Valuers Herron Todd White have warned that Sydney’s property boom is into its dying stages, with a national property clock showing prices have peaked and may soon fall.
The property clock is a simple measure to show where a market is in its price cycle: six o’clock signals the start of price growth, 12 o’clock the end and a time after 12 is a market where prices are falling.
The property group has put the Sydney market at 12 o’clock following a long run of price increases that have seen the median house price climb roughly $200,000 in three years to reach $780,000.
Before that, the market had largely been in hibernation in the wake of a massive boom in values over the first half of the 2000s.
Property pundits have long cautioned that recent growth would not continue forever and that the current boom would be followed by a period of lacklustre growth, such as that directly after Sydney’s last boom.
Sydney being mapped at 12 o’clock indicates this period of sluggish activity may arrive soon.
BIS Shrapnel analyst Angie Zigomanis said that affordability issues have already slowed price growth in some of Sydney’s most popular suburbs, discouraging buyers from purchasing homes.

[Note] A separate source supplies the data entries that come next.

(** The loop over neighbours of a sorted slot. *)
Fixpoint neighbours_refusal (previous : VerificationKeyRecord) (ordered : list VerificationKeyRecord)
    : option KeyHistoryRefusal :=
  match ordered with
  | [] => None
  | current :: rest =>
      if negb (kr_keyVersion current =? kr_keyVersion previous + 1) then Some non_monotonic_key_version
      else if kr_validFromMs current <? kr_validUntilMs previous then Some overlapping_key_versions
      else neighbours_refusal current rest
  end.
Definition identity_differs (first key : VerificationKeyRecord) : bool :=
  negb (str_eqb (kr_subjectId key) (kr_subjectId first)) ||
  negb (str_eqb (kr_purpose key) (kr_purpose first)) ||
  negb (str_eqb (kr_scopeId key) (kr_scopeId first)).
Definition slot_refusal (slot : list VerificationKeyRecord) : option KeyHistoryRefusal :=
  match slot with
  | [] => None
  | first :: _ =>
      if existsb (identity_differs first) slot then Some key_identity_changed
      else match js_sort by_key_version slot with
           | [] => None
           | lowest :: ordered => neighbours_refusal lowest ordered
           end
  end.
Fixpoint slots_refusal (slots : list (jsstr * list VerificationKeyRecord)) : option KeyHistoryRefusal :=
  match slots with
  | [] => None
  | (_, slot) :: rest =>
      match slot_refusal slot with Some r => Some r | None => slots_refusal rest end
  end.

Definition validateVerificationKeyHistory (history : list VerificationKeyRecord)
    : VerificationKeyHistoryValidation :=
  if (Z.of_nat (length history) =? 0) || (1024 <? Z.of_nat (length history)) then Err invalid_key_record
  else match collect_slots history ∅ [] with
       | Err r => Err r
       | Ok slots => match slots_refusal slots with Some r => Err r | None => Ok tt end
       end.
(* ===== verification/KeyLedgerFacts.v ===== *)
(** * What the lifecycle ledger keeps true of a slot

    [slot_sound]: the records of a slot are a key history with versions 1, 2, ...,
    and its events are exactly the ones that lead there.  A planned change keeps
    it ([planned_sound]).  The image of a sound slot passes the check of the code
    exactly if the events are in the order of their times and their texts fit
    ([sound_image_valid]). *)
From Stdlib Require Import ZifyBool.
From stdpp Require Import gmap.
From S2P Require Import Prelude Json KeyLifecycle KeyLifecycleFacts KeyLedger.
Set Default Goal Selector "!".
Import Keys Ledger.

Implicit Types (records : list VerificationKeyRecord) (events : list event) (img : VerificationKeyLifecycleImage).

Definition rotations events := filter (fun e => is_kind ev_rotate e = true) events.
Definition revocations events := filter (fun e => is_kind ev_revoke e = true) events.
Definition zlength {A} (l : list A) : Z := Z.of_nat (length l).

Definition event_ok (e : event) : Prop :=
  ev_version (ev_body e) = 1 /\ identifier (slot_id e) 256 = true /\ safePositiveInteger (version_of e) = true /\
  safePositiveInteger (revision_of e) = true /\ is_hex 64 (ev_eventDigest e) = true /\
  0 < slen (ev_canonicalEvent (ev_body e)) /\ safeNonNegativeInteger (time_of e) = true.
Definition text_fits (e : event) : Prop := slen (ev_canonicalEvent (ev_body e)) <= 65536.

Record slot_sound (k : jsstr) img : Prop := {
  ss_record_keys : Forall (fun r => kr_keyId r = k) (im_records img);
  ss_event_keys : Forall (fun e => slot_id e = k) (im_events img);
  ss_history : im_records img = [] \/ history_ok (im_records img);
  ss_versions : kr_keyVersion <$> im_records img = seqZ 1 (zlength (im_records img));
  ss_events : Forall event_ok (im_events img);
  ss_revisions : revision_of <$> im_events img = seqZ 1 (zlength (im_events img));
  ss_first : match im_events img with
             | [] => im_records img = []
             | e :: later => kind_of e = ev_provision /\ version_of e = 1 /\ im_records img <> [] /\
                 Forall (fun e => kind_of e <> ev_provision) later
             end;
  ss_rotations : version_of <$> rotations (im_events img) = seqZ 2 (zlength (im_records img) - 1);
  ss_once : NoDup (version_of <$> revocations (im_events img));
  ss_revoked : forall v, v ∈ version_of <$> revocations (im_events img) <->
    exists r, r ∈ im_records img /\ kr_keyVersion r = v /\ kr_revokedAtMs r <> None;
}.

Lemma empty_sound k : slot_sound k (mkImage [] []).
Proof.
  split; cbn; try done; [by left|apply NoDup_nil_2|]. intros v. split; [intros Hv; by apply elem_of_nil in Hv|].
  intros (r & Hr & _). by apply elem_of_nil in Hr.
Qed.

(** ** Lists by index *)

Lemma some_indexed_false {A} (p : A -> Z -> bool) l :
  some_indexed p l = false <-> forall i x, l !! i = Some x -> p x (Z.of_nat i) = false.
Proof.
  unfold some_indexed. rewrite <- not_true_iff_false, existsb_exists. split.
  - intros Hn i x Hi. apply not_true_iff_false. intros Hp. apply Hn. exists (i, x). split; [|done].
    apply list_elem_of_In, list_elem_of_lookup. exists i. apply lookup_zip_Some. split; [|done].
    apply lookup_seq. split; [done|]. by apply lookup_lt_Some in Hi.
  - intros Hall ([i x] & Hin & Hp). apply list_elem_of_In, list_elem_of_lookup in Hin as [j Hj].
    apply lookup_zip_Some in Hj as [Hs Hj]. apply lookup_seq in Hs as [-> _]. cbn in Hp. rewrite (Hall _ _ Hj) in Hp. done.
Qed.

Lemma numbered_at {A} (f : A -> Z) l a i x : f <$> l = seqZ a (zlength l) -> l !! i = Some x -> f x = a + Z.of_nat i.
Proof.
  intros E Hi. assert (Hf : (f <$> l) !! i = Some (f x)) by (by rewrite list_lookup_fmap, Hi).
  rewrite E in Hf. by apply lookup_seqZ in Hf as [-> _].
Qed.
Lemma numbered_sorted {A} (f : A -> Z) (l : list A) a : f <$> l = seqZ a (zlength l) ->
  StronglySorted (fun x y => (f x <=? f y) = true) l.
Proof.
  revert a. induction l as [|x l IH]; intros a E; [constructor|]. unfold zlength in *. cbn [length] in E.
  rewrite seqZ_cons in E by lia. cbn in E. injection E as Ex E.
  replace (Z.pred (Z.of_nat (S (length l)))) with (zlength l) in E by (unfold zlength; lia).
  constructor; [by eapply IH|]. apply Forall_forall. intros y [i Hi]%list_elem_of_lookup.
  rewrite (numbered_at f l (Z.succ a) i y E Hi). lia.
Qed.
Lemma numbered_snoc {A} (f : A -> Z) l a x : f <$> l = seqZ a (zlength l) -> f x = a + zlength l ->
  f <$> (l ++ [x]) = seqZ a (zlength (l ++ [x])).
Proof.
  intros E Ex. rewrite fmap_app, E. unfold zlength in *. rewrite length_app. cbn [length].
  replace (Z.of_nat (length l + 1)) with (Z.of_nat (length l) + 1) by lia.
  rewrite seqZ_app by lia. rewrite <- Ex. f_equal.
Qed.
Lemma numbered_last {A} (f : A -> Z) l a x : f <$> l = seqZ a (zlength l) -> last l = Some x -> f x = a + zlength l - 1.
Proof.
  intros E Hl. rewrite last_lookup in Hl. rewrite (numbered_at f l a _ _ E Hl). apply lookup_lt_Some in Hl. unfold zlength. lia.
Qed.

(** ** Images of one slot *)

Lemma push_same {A} (key : A -> jsstr) k l (s : list A) : Forall (fun x => key x = k) l ->
  foldl (fun slots x => slot_push (key x) x slots) [(k, s)] l = [(k, s ++ l)].
Proof.
  intros Hl. revert s. induction Hl as [|x l Hx _ IH]; intros s; [by rewrite app_nil_r|].
  cbn [foldl slot_push]. rewrite Hx, str_eqb_refl, IH. by rewrite <- app_assoc.
Qed.
Lemma one_event_slot k events : Forall (fun e => slot_id e = k) events ->
  foldl (fun slots e => slot_push (slot_id e) e slots) [] events = match events with [] => [] | _ => [(k, events)] end.
Proof. intros [|e l He Hl]; [done|]. cbn [foldl slot_push]. by rewrite He, (push_same slot_id). Qed.
Lemma one_record_slot k records : Forall (fun r => kr_keyId r = k) records ->
  remove_dups (kr_keyId <$> records) = match records with [] => [] | _ => [k] end.
Proof.
  intros [|r l Hr Hl]; [done|]. cbn [fmap list_fmap]. rewrite Hr. clear r Hr. induction Hl as [|r l Hr _ IH]; [done|].
  cbn [fmap list_fmap]. rewrite Hr. cbn [remove_dups] in *. repeat case_decide; first [done|set_solver].
Qed.
Lemma filter_all {A} (P : A -> Prop) `{!forall x, Decision (P x)} l : Forall P l -> filter P l = l.
Proof. induction 1 as [|x l Hx _ IH]; [done|]. rewrite filter_cons_True by done. by rewrite IH. Qed.

Section Sound.
Context {k : jsstr} {img : VerificationKeyLifecycleImage} (S : slot_sound k img).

“The places where most people want to live also have the biggest problems with affordability,” Mr Zigomanis said.
“At the same time, the most affordable places are not desirable for many people and that’s a big problem for Sydney.”
SQM Research’s Louis Christopher added that demand for inner city properties cannot continue at the current, frantic level because skyrocketing prices have pushed ordinary people out of the market.
“A good salary — that used to be $100,000 a year. Even a couple who both earn that will struggle to afford an inner city home,” Mr Christopher said.
Herron Todd White’s property clock follows the April release of a similar clock by PRDnationwide that showed the Sydney market was at 11:55 — “minutes” away from peaking.
PRD research director Dr Diaswati Mardiasmo said Sydney was at nine o’clock in early 2014, but massive growth over late 2014 and early 2015 pushed the market closer to 12.
Property clocks are used as a way to illustrate how real estate prices go through a cycle of increasing (seven o’clock to 11), peaking (12 o’clock), falling (one o’clock to five o’clock), bottoming out (six o’clock) and then rising again.